It’s been an emotionally exhausting day. I spent most of today trying to keep myself focused on the things I have control over. Unfortunately, there’s a great deal that I have no control over and that sucks.
I was very consumed with waiting on Gavin’s lab results to come back from yesterday’s repeat lab work. You can read the back story here.
About 10 am this morning, part of the results came back and unfortunately, they haven’t improved. I’m still waiting for the results containing his immunoglobulin levels because that’s the big one. It stands to reason that we’re likely looking at those results very concerning results being verified.
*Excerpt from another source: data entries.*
(* ===== verification/TextCodec.v ===== *)
(** * TextCodec: [utils.utf8ToBytes] and [utils.bytesToUtf8]

    src/index.ts lines 412-418 call the platform's [TextEncoder.encode]
    and [TextDecoder.decode] (default UTF-8 decoder: replacement on
    errors, leading byte order mark skipped).  The packer relies on them
    through the class [TextCodec]; the Module [Whatwg] models the two
    algorithms of the Encoding Standard on strings of UTF-16 code units
    and is an instance of the class. *)

From stdpp Require Import base list.
From Stdlib Require Import ZArith Lia.
From S2P Require Import Prelude.

Open Scope Z_scope.

(** A JavaScript string: UTF-16 code units, each in 0..0xFFFF. *)
Definition units_ok (s : list Z) : Prop := Forall (fun c => 0 <= c < 65536) s.

(** ** What the packer needs of the text codec *)

Class TextCodec := {
  utf8ToBytes : list Z -> list Z;
  bytesToUtf8 : list Z -> list Z;
  (** the strings that survive an encode/decode round trip *)
  text_roundtrips : list Z -> Prop;
  utf8ToBytes_bytes : forall s, units_ok s -> bytes_ok (utf8ToBytes s);
  utf8ToBytes_nil : forall s, utf8ToBytes s = [] <-> s = [];
  bytesToUtf8_utf8ToBytes : forall s, text_roundtrips s -> bytesToUtf8 (utf8ToBytes s) = s;
}.

Module Whatwg.
(** C34: End to end through the page: when the encryption form's submit
    handler returns on a page the script can reach, with the key derived
    from password [pw], loading the image it shows into the decryption
    form, entering [pw] and submitting reports 'Successfully decrypted'
    and shows the hidden file's name and size. *)
Theorem demo_roundtrip p iv r0 pw o hf :
  page_reachable rand scrypt p ->
  stegImg (enc p) = Some o -> hiddenFile (enc p) = Some hf -> key (enc p) = Some (passwordToKey scrypt pw) ->
  raw_ok hf -> text_roundtrips (name hf) -> Z.of_nat (size hf) < 2 ^ 32 ->
  fst (handler rand scrypt (EncSubmit iv r0) p) = Returned tt ->
  exists blob, output (step rand scrypt p (EncSubmit iv r0)) = Some blob /\
    let p' := run rand scrypt (step rand scrypt p (EncSubmit iv r0)) [DecFile (load blob); DecPassword true pw; DecSubmit] in
    texts p' DecStatus = Some SuccessfullyDecrypted /\ flags p' DecOutputHidden = Some false /\
    texts p' DecMetadata = Some (HiddenFile (name hf) (formatSize (Z.of_nat (size hf))) (Z.of_nat (size hf))).
Proof.
  intros Hr Ho Hh Hk Hf Ht Hs Hsub.
  destruct (page_reachable_inv p Hr) as [Hobj _].
  destruct p as [[bt si hf' k'] dc fl tx out]; cbn [enc stegImg hiddenFile key bitsTaken] in *; subst si hf' k'.
  destruct Hobj as (px & Hpx & Hm & Hro). destruct (reachable_wf rand rand_byte px o Hpx Hm Hro) as (_ & Hb & Hl).
  revert Hsub. unfold step. cbn [handler]. unfold on_enc_submit. pm_unfold.
  destruct (hide rand hf (passwordToKey scrypt pw) iv bt r0 o) as [[[blob r1]|e] o'] eqn:Hhide; pm_unfold;
    intros Hsub; [|discriminate].
  exists blob. split; [reflexivity|].
  pose proof (reveal_run _ _ _ (reveal_hide_gen rand rand_byte hf _ iv bt r0 o blob r1 o' Hb
                ltac:(rewrite Hl; exact Hm) Hf Ht Hs Hhide)) as Hrev.
  destruct (revealBitsTaken_valid (load blob)) as (b & Hbt & Hv).
  unfold run, step. cbn [fold_left handler]. unfold on_dec_file, on_dec_password, on_dec_submit. pm_unfold.
  cbn [newStegImage imageData]. rewrite Hbt. pm_unfold. rewrite calcCapacity_ok by exact Hv. pm_unfold.
  rewrite Hrev. pm_unfold. split_and!; [rewrite upd_ne by discriminate; apply upd_eq | apply upd_eq | apply upd_eq].
Qed.
End DemoProofs.

Lemma enc_events_ok : Forall event_ok enc_events.
Proof.
  unfold enc_events. apply List.Forall_cons; [|apply List.Forall_cons; [|apply List.Forall_cons; [|apply List.Forall_nil]]];
    cbn [event_ok]; [split; [bytes_ok_by_eval | reflexivity] | split_and!; [reflexivity | bytes_ok_by_eval | repeat constructor; lia]
    | exact I].
Qed.

Lemma demo_page_reachable :
  page_reachable (AE := null_aead) (CV := faithful_canvas) (TC := whatwg_text) rand0 kdf demo_page.
Proof. apply run_reachable; [apply page_init | apply enc_events_ok]. Qed.

Lemma submit_enabled_ready_witness :
  flags demo_page SubmitDisabled = Some false /\
  exists o hf k, stegImg (enc demo_page) = Some o /\ hiddenFile (enc demo_page) = Some hf /\ key (enc demo_page) = Some k /\
    forall cap, calcCapacity (length (imageData o)) (bitsTaken (enc demo_page)) = Ok cap -> Z.of_nat (size hf) <= cap_bytes cap.
Proof.
  split; [vm_compute; reflexivity|].
  apply (@submit_enabled_ready null_aead faithful_canvas whatwg_text rand0 rand0_byte kdf demo_page);
    [apply demo_page_reachable | vm_compute; reflexivity].
Defined.

Lemma submit_too_big_witness :
  flags demo_page SubmitDisabled = Some false /\
  handler (AE := null_aead) (CV := faithful_canvas) (TC := whatwg_text) rand0 kdf (EncSubmit iv0 0) demo_page = (Threw (LibError RequiredLengthTooSmall), demo_page).
Proof.
  split; [vm_compute; reflexivity|].
  apply (@submit_too_big null_aead faithful_canvas whatwg_text rand0 kdf demo_page iv0 0 (newStegImage img52) file_a [112]
           (mkCapacity (capacity_bits 52 1) 4));
    [vm_compute; reflexivity .. | cbn; lia | cbn; lia | reflexivity | vm_compute; reflexivity].
Defined.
As it stands, we are looking at another day before we get those results back and I can’t explain just how stressed out I’m.
I’m so stressed out I’m clenching my teeth. They’re sore now and I’m consciously making an effort to not do that but that’s easier said than done. I will say that I’m not stress eating and that’s positive.
I had to sit down and explain to Gavin what was going on and that’s always fun. He doesn’t really understand. I explained that some of his labs came back a little concerning. It might mean that he needs a higher dose of IVIG or a different medication or an additional infusion per week.
Gavin isn’t excited about that but he’s not worried. I think this is one of the benefits to him being blissfully ignorant and you know what, that’s okay.
Hopefully, we’ll have answers soon because Lizze and I are both worried about this.